:: Provided information ::

(* ===== verification/Backoff.v ===== *)
(** * Back-off and retry decisions

    Models [inference-remote-core/src/backoff.rs] ([BackoffPolicy],
    [compute_backoff], [pseudo_random_01]) on binary64 floats and
    [inference-remote-core/src/retry.rs] ([RetryEngine::decide]). *)
From Stdlib Require Import SpecFloat.
From S2P Require Import Prelude F64 Runtime Deployment.

(** ** backoff.rs *)

Record BackoffPolicy : Type := {
  bp_initial : Duration;
  bp_max : Duration;
  bp_multiplier : f64;
  bp_jitter : JitterKind
}.
(** [impl From<&RetryPolicy> for BackoffPolicy]. *)
Definition backoff_of_retry (p : RetryPolicy) : BackoffPolicy := {|
  bp_initial := initial_backoff p;
  bp_max := max_backoff p;
  bp_multiplier := backoff_multiplier p;
  bp_jitter := jitter p
|}.

Definition pseudo_random_01 (seed : Z) : f64 :=
  f64_div (f64_of_Z (wrap_u32 (seed * 2654435761) `mod` 10000)) (f64_lit 10000 1).

Definition compute_backoff (policy : BackoffPolicy) (attempt : Z) : Duration :=
  let base_ms :=
    f64_mul (f64_of_Z (as_millis (bp_initial policy)))
            (f64_powi (bp_multiplier policy) (as_i32 attempt)) in
  let capped := f64_min base_ms (f64_of_Z (as_millis (bp_max policy))) in
  let with_jitter :=
    match bp_jitter policy with
    | Jitter_None => capped
    | Jitter_Equal =>
        f64_add (f64_mul capped (f64_lit 1 2))
                (f64_mul (f64_mul capped (pseudo_random_01 attempt)) (f64_lit 1 2))
    | Jitter_Full => f64_mul capped (pseudo_random_01 attempt)
    end in
  from_millis (f64_to_u 64 (f64_max with_jitter (f64_of_Z 0))).

Example backoff_grows_and_caps :
  let p := {| bp_initial := from_millis 100; bp_max := from_millis 2000;
              bp_multiplier := f64_of_Z 2; bp_jitter := Jitter_None |} in
  compute_backoff p 0 = from_millis 100 ∧ compute_backoff p 1 = from_millis 200 ∧
  compute_backoff p 2 = from_millis 400 ∧ compute_backoff p 10 = from_millis 2000.
Proof. vm_compute. done. Qed.
Example backoff_jittered :
  let p j := {| bp_initial := from_millis 100; bp_max := from_millis 2000;
              bp_multiplier := f64_of_Z 2; bp_jitter := j |} in
  compute_backoff (p Jitter_Full) 3 = from_millis 798 ∧
  compute_backoff (p Jitter_Equal) 3 = from_millis 799.
Proof. vm_compute. done. Qed.

(** ** The delay bound *)

(** The pseudo-random factor, over its 10000 possible values. *)
Definition unit_check (n : nat) : bool :=
  match f64_div (f64_of_Z (Z.of_nat n)) (f64_lit 10000 1) with
  | S754_zero _ => true
  | S754_finite false m e =>
      (-1074 <=? e) && (e <=? 0) && (Zpos m <=? 2 ^ (- e))
  | _ => false
  end.
Lemma unit_check_all : forallb unit_check (seq 0 (Z.to_nat 10000)) = true.
Proof. vm_compute. done. Qed.

Lemma pseudo_random_unit seed :
  f64_le_pos (pseudo_random_01 seed) 1 0 ∧
  (∀ m e, pseudo_random_01 seed = S754_finite false m e → e ≤ 0).
Proof.
  pose proof unit_check_all as H. rewrite forallb_forall in H.
  unfold pseudo_random_01. set (x := _ `mod` 10000).
  assert (0 ≤ x < 10000) as Hx by (apply Z.mod_pos_bound; lia). clearbody x.
  specialize (H (Z.to_nat x)). rewrite in_seq in H. specialize (H ltac:(lia)).
  unfold unit_check in H. rewrite Z2Nat.id in H by lia.
  destruct (f64_div _ _) as [s| | |[] m e]; simplify_eq; [done|].
  apply andb_true_iff in H as [[H1 H2]%andb_true_iff H3].
  apply Z.leb_le in H1, H2, H3. split; [split; [lia|]|intros; by simplify_eq].
  assert (2 ^ (0 + 4096) = 2 ^ (- e) * 2 ^ (e + 4096)) as ->
    by (rewrite <-Z.pow_add_r by lia; f_equal; lia).
  rewrite Z.mul_1_l. apply Z.mul_le_mono_nonneg_r; [apply Z.pow_nonneg; lia|done].
Qed.

(** Jitter keeps a non-positive value non-positive ... *)
Definition with_jitter (j : JitterKind) (capped : f64) (attempt : Z) : f64 :=
  match j with
  | Jitter_None => capped
  | Jitter_Equal =>
      f64_add (f64_mul capped (f64_lit 1 2))
              (f64_mul (f64_mul capped (pseudo_random_01 attempt)) (f64_lit 1 2))
  | Jitter_Full => f64_mul capped (pseudo_random_01 attempt)
  end.

Lemma f64_mul_nonpos x r m e :
  f64_nonpos x = true → f64_le_pos r m e → f64_nonpos (f64_mul x r) = true.
Proof.
  destruct x as [|[]| |[]], r as [| | |[]]; try done.
  intros _ _. apply round_aux_neg.
Qed.
Lemma f64_add_nonpos x y :
  f64_nonpos x = true → f64_nonpos y = true → f64_nonpos (f64_add x y) = true.
Proof.
  destruct x as [[]|[]| |[] mx ex], y as [[]|[]| |[] my ey]; try done.
  intros _ _. unfold f64_add. cbn [SFadd cond_Zopp].
  destruct (shl_align mx _ _) as [ah ?], (shl_align my _ _) as [aq ?]. cbn [fst Z.opp].
  replace (- Zpos ah + - Zpos aq) with (Zneg (ah + aq)) by done.
  unfold binary_normalize, binary_round. case_match. apply round_aux_neg.
Qed.

Lemma with_jitter_nonpos j x a :
  f64_nonpos x = true → f64_nonpos (with_jitter j x a) = true.
Proof.
  intros Hx. destruct (pseudo_random_unit a) as [Hr _].
  assert (f64_le_pos (f64_lit 1 2) 1 0) as Hh by (vm_compute; split; done).
  destruct j; simpl; eauto using f64_mul_nonpos, f64_add_nonpos.
Qed.

(** ... and a positive one within the cap; the half-jitter form needs the two
    halves of a normal float, and vanishes below [2^-1021]. *)
Lemma half_unit : f64_le_pos (f64_lit 1 2) 1 0 ∧ (∀ m e, f64_lit 1 2 = S754_finite false m e → e ≤ 0).
Proof. split; [vm_compute; by split|]. vm_compute. intros. by simplify_eq. Qed.

Lemma half_le x m e :
  f64_le_pos x m e → canonical m (e - 1) → e ≤ 971 →
  f64_le_pos (f64_mul x (f64_lit 1 2)) m (e - 1).
Proof.
  destruct x as [s| | |[] mx ex]; try done.
  intros [He Hx] Hc Hemax.
  change (f64_lit 1 2) with (S754_finite false 4503599627370496 (-53)).
  unfold f64_mul. cbn [SFmul xorb]. pose proof Hc as (? & ? & ?).
  apply round_aux_le; [lia..|done|].
  rewrite Pos2Z.inj_mul. change (Zpos 4503599627370496) with (2 ^ 52).
  rewrite <-Z.mul_assoc, <-Z.pow_add_r by lia.
  assert (∀ k, -4000 ≤ k → 2 ^ (k + 4096) = 2 * 2 ^ (k - 1 + 4096)) as Hdbl.
  { intros k Hk. rewrite <-Z.pow_succ_r by lia. f_equal. lia. }
  rewrite (Hdbl ex), (Hdbl e) in Hx by lia.
  replace (52 + (ex + -53 + 4096)) with (ex - 1 + 4096) by lia. lia.
Qed.

(** A positive canonical [x <= M]: every jitter form stays below [M], or below
    [2^-1020] when [x] is subnormal. *)
Lemma with_jitter_pos j mx ex a :
  canonical (Zpos mx) ex → -1074 ≤ ex →
  f64_le_pos (with_jitter j (S754_finite false mx ex) a) (Zpos mx) ex ∨
  f64_le_pos (with_jitter j (S754_finite false mx ex) a) (2 ^ 52) (-1072).
Proof.
  intros Hc Hex. destruct (pseudo_random_unit a) as [Hr Hr0].
  set (x := S754_finite false mx ex). pose proof Hc as (Hm & Hce & Hmax).
  assert (f64_le_pos x (Zpos mx) ex) as Hx by (split; [lia|done]).
  assert (f64_le_pos (f64_mul x (pseudo_random_01 a)) (Zpos mx) ex) as Hp
    by by apply f64_mul_le_pos.
  destruct j; cbn [with_jitter]; [by left| |by left].
  destruct half_unit as [Hh Hh0].
  destruct (Z_lt_le_dec (-1074) ex) as [Hn|Hs].
  - left. assert (canonical (Zpos mx) (ex - 1)) as Hc1 by (unfold canonical; lia).
    apply (f64_add_le_pos _ _ (Zpos mx) (ex - 1)); [lia|..|lia|done|].
    + by apply half_le.
    + by apply half_le.
    + assert (2 ^ (ex + 4096) = 2 * 2 ^ (ex - 1 + 4096)) as ->
        by (rewrite <-Z.pow_succ_r by lia; f_equal; lia). lia.
  - right. apply (f64_add_le_pos _ _ (Zpos mx) ex); [lia|..|lia| |].
    + by apply f64_mul_le_pos.
    + by apply f64_mul_le_pos.
    + unfold canonical. split_and!; done || lia.
    + replace ex with (-1074) by lia.
      pose proof (Zdigits2_bounds (Zpos mx) ltac:(lia)) as [_ B].
      assert (2 ^ Zdigits2 (Zpos mx) ≤ 2 ^ 53) by (apply Z.pow_le_mono_r; lia).
      change (-1074 + 4096) with 3022. change (-1072 + 4096) with 3024.
      assert (2 ^ 52 * 2 ^ 3024 = 2 * (2 ^ 53 * 2 ^ 3022)) as -> by by vm_compute.
      apply Z.mul_le_mono_nonneg_l; [lia|].
      apply Z.mul_le_mono_nonneg_r; [by apply Z.pow_nonneg|lia].
Qed.

Lemma compute_backoff_eq p a :
  compute_backoff p a =
  from_millis (f64_to_u 64 (f64_max (with_jitter (bp_jitter p)
    (f64_min (f64_mul (f64_of_Z (as_millis (bp_initial p)))
                      (f64_powi (bp_multiplier p) (as_i32 a)))
             (f64_of_Z (as_millis (bp_max p)))) a) (f64_of_Z 0))).
Proof. done. Qed.

(** The cap: [min(base, max)] is non-positive, or positive and at most [max]. *)
Lemma capped_cases base m e :
  f64_valid base → canonical (Zpos m) e →
  let c := f64_min base (S754_finite false m e) in
  f64_nonpos c = true ∨
  ∃ mx ex, c = S754_finite false mx ex ∧ canonical (Zpos mx) ex ∧
    Zpos mx * 2 ^ (ex + 4096) ≤ Zpos m * 2 ^ (e + 4096).
Proof.
  intros Hv Hc c. unfold c, f64_min.
  destruct base as [s|[]| |[] mb eb]; cbn [f64_is_nan];
    [by left|by left|right; by exists m, e|right; by exists m, e|by left|right].
  destruct (SFltb (S754_finite false m e) (S754_finite false mb eb)) eqn:E; [by exists m, e|].
  pose proof (valid_canonical _ _ _ Hv). exists mb, eb. split_and!; [done..|].
  by apply f64_ltb_false_le.
Qed.

Lemma capped_zero base s :
  f64_nonpos (f64_min base (S754_zero s)) = true.
Proof. by destruct base as [?|[]| |[] ? ?]. Qed.

Lemma max_zero_nonpos w x : f64_nonpos x = true → f64_to_u w (f64_max x (f64_of_Z 0)) = 0.
Proof. by destruct x as [[]|[]| |[] ? ?]. Qed.
Lemma max_zero_le w x m e z :
  0 ≤ w → 0 ≤ z → m * 2 ^ (e + 4096) ≤ z * 2 ^ 4096 → f64_le_pos x m e →
  f64_to_u w (f64_max x (f64_of_Z 0)) ≤ z.
Proof.
  intros Hw Hz Hle Hx. apply (f64_to_u_le _ _ m e); [done..|].
  by destruct x as [[]|[]| |[] ? ?].
Qed.

Lemma f64_of_Z_small_valid z : 0 ≤ z ≤ 2 ^ 53 → f64_valid (f64_of_Z z).
Proof.
  intros Hz. destruct (Z.eq_dec z 0) as [->|]; [done|].
  destruct (f64_of_Z_exact z ltac:(lia)) as (m & e & -> & (? & ? & ?) & _).
  unfold f64_valid. cbn. unfold bounded, canonical_mantissa, fexp, emin.
  apply andb_true_iff. rewrite Z.eqb_eq, Z.leb_le. unfold Zdigits2 in *. lia.
Qed.

(** [C18] Whatever the multiplier, the attempt number and the jitter kind, the
    computed delay is non-negative and never exceeds the policy's maximum
    (durations below [2^53] ms are exact as floats, and this is not needed of
    the products the formula rounds). *)
Theorem compute_backoff_bounded (p : BackoffPolicy) (attempt : Z) :
  f64_valid (bp_multiplier p) →
  0 ≤ as_millis (bp_initial p) ≤ 2 ^ 53 →
  0 ≤ as_millis (bp_max p) ≤ 2 ^ 53 →
  0 ≤ compute_backoff p attempt ≤ bp_max p.
Proof.
  intros Hmul Hi Hm. rewrite compute_backoff_eq. unfold from_millis.
  set (base := f64_mul _ _).
  assert (f64_valid base) as Hb by (unfold base; auto using f64_of_Z_small_valid with rust).
  clearbody base. set (M := as_millis (bp_max p)) in *.
  set (r := f64_to_u _ _). assert (0 ≤ r ≤ M) as Hr.
  { split; [by apply f64_to_u_nonneg|]. subst r.
    assert (f64_nonpos (f64_min base (f64_of_Z M)) = true → 
      f64_to_u 64 (f64_max (with_jitter (bp_jitter p) (f64_min base (f64_of_Z M)) attempt)
        (f64_of_Z 0)) ≤ M) as Hneg.
    { intros Hn. rewrite max_zero_nonpos by by apply with_jitter_nonpos. lia. }
    destruct (Z.eq_dec M 0) as [HM|HM]; [apply Hneg; rewrite HM; apply capped_zero|].
    destruct (f64_of_Z_exact M ltac:(lia)) as (m & e & HE & Hc & Hv). rewrite HE in *.
    destruct (capped_cases base m e Hb Hc) as [Hn|(mx & ex & -> & Hcx & Hle)]; [auto|].
    destruct (with_jitter_pos (bp_jitter p) mx ex attempt Hcx) as [Hj|Hj];
      [unfold canonical in Hcx; lia|..].
    - apply (max_zero_le _ _ (Zpos mx) ex); [lia..|done].
    - apply (max_zero_le _ _ (2 ^ 52) (-1072)); [lia..| |done].
      trans (1 * 2 ^ 4096); [done|]. apply Z.mul_le_mono_nonneg_r; [done|lia]. }
  unfold M, as_millis, ns_per_ms in Hr |- *.
  pose proof (Z.mul_div_le (bp_max p) 1000000). lia.
Qed.

Lemma compute_backoff_bounded_witness :
  (f64_valid (backoff_multiplier RetryPolicy_default) ∧
   0 ≤ as_millis (initial_backoff RetryPolicy_default) ≤ 2 ^ 53 ∧
   0 ≤ as_millis (max_backoff RetryPolicy_default) ≤ 2 ^ 53) ∧
  0 ≤ compute_backoff (backoff_of_retry RetryPolicy_default) 7 ≤ from_millis 60000.
Proof.
  split; [vm_compute; split_and!; done|].
  apply (compute_backoff_bounded (backoff_of_retry RetryPolicy_default) 7);
    vm_compute; by split_and?.
Defined.

(** ** retry.rs *)

(** [Attempt(u32)]: zero-based index of the attempt that failed. *)
Abbreviation Attempt := Z (only parsing).

Inductive RetryDecision : Type :=
  | Retry (after : Duration)
  | GiveUp.
#[global] Instance RetryDecision_eq_dec : EqDecision RetryDecision.
Proof. solve_decision. Defined.

Record RetryEngine : Type := {
  re_policy : RetryPolicy;
  re_backoff : BackoffPolicy;
  re_idempotent : bool
}.
Definition RetryEngine_new (policy : RetryPolicy) (idempotent : bool) : RetryEngine := {|
  re_policy := policy;
  re_backoff := backoff_of_retry policy;
  re_idempotent := idempotent
|}.

Definition decide_retry (e : RetryEngine) (attempt : Attempt) (err : InferenceError) : RetryDecision :=
  if negb (re_idempotent e) then GiveUp
  else if max_retries (re_policy e) <=? attempt then GiveUp
  else if negb (is_retryable err) then GiveUp
  else
    match err with
    | RateLimited _ (Some server_ra) =>
        if respect_retry_after (re_policy e) then Retry server_ra
        else Retry (compute_backoff (re_backoff e) attempt)
    | _ => Retry (compute_backoff (re_backoff e) attempt)
    end.

(** A failed attempt is retried exactly when the deployment is idempotent,
    attempts remain and the error is one of the four retryable kinds; the delay
    is the server's [Retry-After] when the policy respects it and the 429
    carries one, and the computed back-off otherwise. *)
Theorem decide_retry_spec (policy : RetryPolicy) (idem : bool) (attempt : Attempt)
    (err : InferenceError) (d : Duration) :
  decide_retry (RetryEngine_new policy idem) attempt err = Retry d ↔
    idem = true ∧ attempt < max_retries policy ∧ is_retryable err = true ∧
    d = match err with
        | RateLimited _ (Some ra) =>
            if respect_retry_after policy then ra
            else compute_backoff (backoff_of_retry policy) attempt
        | _ => compute_backoff (backoff_of_retry policy) attempt
        end.
Proof.
  unfold decide_retry. cbn [RetryEngine_new re_policy re_backoff re_idempotent].
  destruct idem; cbn [negb]; [|naive_solver].
  destruct (Z.leb_spec (max_retries policy) attempt); [split; [done|lia]|].
  destruct err as [p [ra|]| | | | | | | | | | | | | | | |]; cbn [is_retryable negb];
    try (split; [intros; by simplify_eq|intros (_ & _ & _ & ->); done]);
    try (split; [done|by intros (_ & _ & ? & _)]).
  destruct (respect_retry_after policy); 
    (split; [intros; by simplify_eq|intros (_ & _ & _ & ->); done]).
Qed.

Lemma decide_retry_bound policy idem attempt err d :
  decide_retry (RetryEngine_new policy idem) attempt err = Retry d → attempt < max_retries policy.
Proof.
  unfold decide_retry. cbn [RetryEngine_new re_policy re_backoff re_idempotent].
  destruct idem; cbn [negb]; [|done]. destruct (Z.leb_spec (max_retries policy) attempt); [done|lia].
Qed.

:::

*Assignment*: Your answer should consist of copies of the lines above that include the string "GiveUp".

*Result of this task*:
  | GiveUp.
  if negb (re_idempotent e) then GiveUp
  else if max_retries (re_policy e) <=? attempt then GiveUp
  else if negb (is_retryable err) then GiveUp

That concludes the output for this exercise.